Overfishing, to be fair, isn't the only cause of this collapse. Climate change--specifically, the warming of the waters off New England--also played a role, as an editorial in the New Hampshire Union-Leader pointed out.
In 2005, Institute of Marine Research scientist Kenneth Drinkwater wrote in the ICES Journal of Marine Science that a temperature increase of 4 degrees celsius would lead to collapse of the cod fishery off Georges Bank and sharp decline in the Gulf of Maine as the cod migrated north. "It is quite clear that, with future warming, there will be a northward migration of cod," he wrote.
In the past year, the temperature in the Gulf of Maine reached record highs. "At some point, (the gulf) is going to be inhospitable to cod. We're getting close to that now," said Jeffrey Runge, biological oceanographer at the University of Maine. In the past four years, the surface temperature in the gulf has risen between 2 and 3.5 degrees fahrenheit a year, more than enough to cause the near-collapse due to migration that Drinkwater predicted in 2005.

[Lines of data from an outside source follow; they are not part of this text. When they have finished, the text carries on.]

Section Correctness.
Variable FPU_PRESENT : bool.
Variable FEATURE_UVISOR : bool.
Variable osRtxInfo : Z.
Variable osRtxUserSVC : Z.
Variable thread_switch_helper : Z.
Variable osRtxPendSV_Handler : Z.
Variable osRtxTick_Handler : Z.
Variable return_site : call_site -> Z.
Variable extern : Z -> state -> state.

Local Abbreviation run_addr := (run_addr osRtxInfo).
Local Abbreviation current := (current osRtxInfo).
Local Abbreviation next := (next osRtxInfo).
Local Abbreviation call_entry := (call_entry return_site).
Local Abbreviation SVC_Context_fetch := (SVC_Context_fetch osRtxInfo).
Local Abbreviation SVC_Context := (SVC_Context FPU_PRESENT FEATURE_UVISOR osRtxInfo thread_switch_helper return_site extern).
Local Abbreviation SVC_Context_deleted := (SVC_Context_deleted FPU_PRESENT FEATURE_UVISOR osRtxInfo thread_switch_helper return_site extern).
Local Abbreviation SVC_ContextSave := (SVC_ContextSave FPU_PRESENT FEATURE_UVISOR osRtxInfo thread_switch_helper return_site extern).
Local Abbreviation SVC_ContextSave_body := (SVC_ContextSave_body FPU_PRESENT).
Local Abbreviation SVC_ContextSwitch := (SVC_ContextSwitch FPU_PRESENT FEATURE_UVISOR osRtxInfo thread_switch_helper return_site extern).
Local Abbreviation SVC_ContextSwitch_body := (SVC_ContextSwitch_body FEATURE_UVISOR osRtxInfo thread_switch_helper return_site extern).
Local Abbreviation SVC_ContextRestore := (SVC_ContextRestore FPU_PRESENT FEATURE_UVISOR).
Local Abbreviation SVC_ContextRestore_body := (SVC_ContextRestore_body FPU_PRESENT FEATURE_UVISOR).
Local Abbreviation SVC_Handler := (SVC_Handler FPU_PRESENT FEATURE_UVISOR osRtxInfo osRtxUserSVC thread_switch_helper return_site extern).
Local Abbreviation PendSV_Handler := (PendSV_Handler FPU_PRESENT FEATURE_UVISOR osRtxInfo thread_switch_helper osRtxPendSV_Handler return_site extern).
Local Abbreviation SysTick_Handler := (SysTick_Handler FPU_PRESENT FEATURE_UVISOR osRtxInfo thread_switch_helper osRtxTick_Handler return_site extern).
Local Abbreviation SVC_User := (SVC_User osRtxUserSVC return_site extern).
Local Abbreviation SVC_Handler_svc0 := (SVC_Handler_svc0 return_site extern).
Local Abbreviation trampoline := (trampoline return_site extern).
Local Abbreviation run := (run FPU_PRESENT FEATURE_UVISOR osRtxInfo osRtxUserSVC thread_switch_helper osRtxPendSV_Handler osRtxTick_Handler return_site extern).
Local Abbreviation tail_entry := (tail_entry osRtxPendSV_Handler osRtxTick_Handler return_site extern).
Local Abbreviation save_events := (save_events FPU_PRESENT).
Local Abbreviation tail_event := (tail_event FPU_PRESENT osRtxInfo).
Local Abbreviation deleted_frame_fits :=
  (deleted_frame_fits FPU_PRESENT osRtxInfo).
Local Abbreviation save_ranges := (save_ranges osRtxInfo).
Local Abbreviation saving := (saving osRtxInfo).
Local Abbreviation T_svc := (wrap osRtxUserSVC).
Local Abbreviation save_memory := (save_memory FPU_PRESENT).
Local Abbreviation clear_LSPACT := clear_LSPACT.
Local Abbreviation switch_events := (switch_events osRtxInfo).
Local Abbreviation restore_events := (restore_events FPU_PRESENT).
Local Abbreviation switching_events :=
  (switching_events FPU_PRESENT osRtxInfo thread_switch_helper).
Local Abbreviation at_service_call := (at_service_call return_site).
Local Abbreviation at_user_call := (at_user_call osRtxUserSVC return_site).
Local Abbreviation at_policy_call := (at_policy_call return_site).
Local Abbreviation at_helper_call :=
  (at_helper_call FEATURE_UVISOR return_site).
Local Abbreviation prelude_contract :=
  (prelude_contract osRtxUserSVC osRtxPendSV_Handler osRtxTick_Handler
                    return_site extern).
Local Abbreviation before_switch := (before_switch FPU_PRESENT osRtxInfo).
Local Abbreviation prelude_keeps :=
  (prelude_keeps osRtxUserSVC osRtxPendSV_Handler osRtxTick_Handler
                 return_site extern).
Local Abbreviation helper_entry s :=
  (call_entry CS_thread_switch_helper (ifdef FEATURE_UVISOR CPSID_I s)).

The government acts as though the only issue is overfishing. So it does what it always has done: it cuts the quotas.
(How continuing to fish a population that's diminishing makes sense in any context is beyond me, mind.)
In a post at Lawyers, Guns and Money entitled "The End of Cod", after describing a visit to a Cape Cod where a Wendy's advertised a fish sandwich made with North Pacific cod, Erik Loomis called for a government strategy to retrain these displaced workers and others facing similar challenges.
There actually are two things we can do. Neither will bring the fish back, but that’s a done deal. First, as the first linked article suggested, we can develop alternative economies for these fishing ports around wind energy. That’s very different work than fishing, but it’s something. Some of these cities–New Bedford for instance–have developed reasonable tourist industries and have attracted some young people to live there and build some kind of alternative economies. Many–Fall River for instance, a mere 15 miles from New Bedford–have not. This is the best and most obvious way to create at least some jobs based upon harvesting natural resources, albeit in a very different way.
The second thing we can do is to take some kind of national responsibility for workers who lose their jobs because of resource depletion. There’s actually significant precedent for this in the Pacific Northwest. The Clinton Forest Plan that provided some finality to the old growth/spotted owl logging wars in the 1980s and early 1990s provided retraining programs for loggers and mill workers who lost their jobs due to the industry’s disappearance. My own father took advantage of this program, although he later found work in another mill.
Even more interesting is the case of the Redwood Employee Protection Program. The first real battle in the Northwest over the forests, really the precursor to the spotted owl, was the successful campaign to expand Redwood National Park. When the bill was signed by President Carter in 1978, it included REPP, a program that provided significant payments to workers displaced by the mills that had to close down. They received direct payments from the federal government until 1984 to build a bridge until they could find other work. The generosity of this was controversial–Carter himself was quite skeptical. And in many ways it didn’t work that well. There were battles over who should qualify–were the mills shutting down because of a lack of timber or because of globalization and mechanization? Moreover, there were some disappearing funds and management issues. We don’t need to get into these details now. What’s notable though is that at least one time the federal government decided to expand the welfare state, however tentatively, to workers put out of work in order to save rare resources.
Certainly it would be easier to do this in a densely-populated and prosperous New England than in marginal Newfoundland.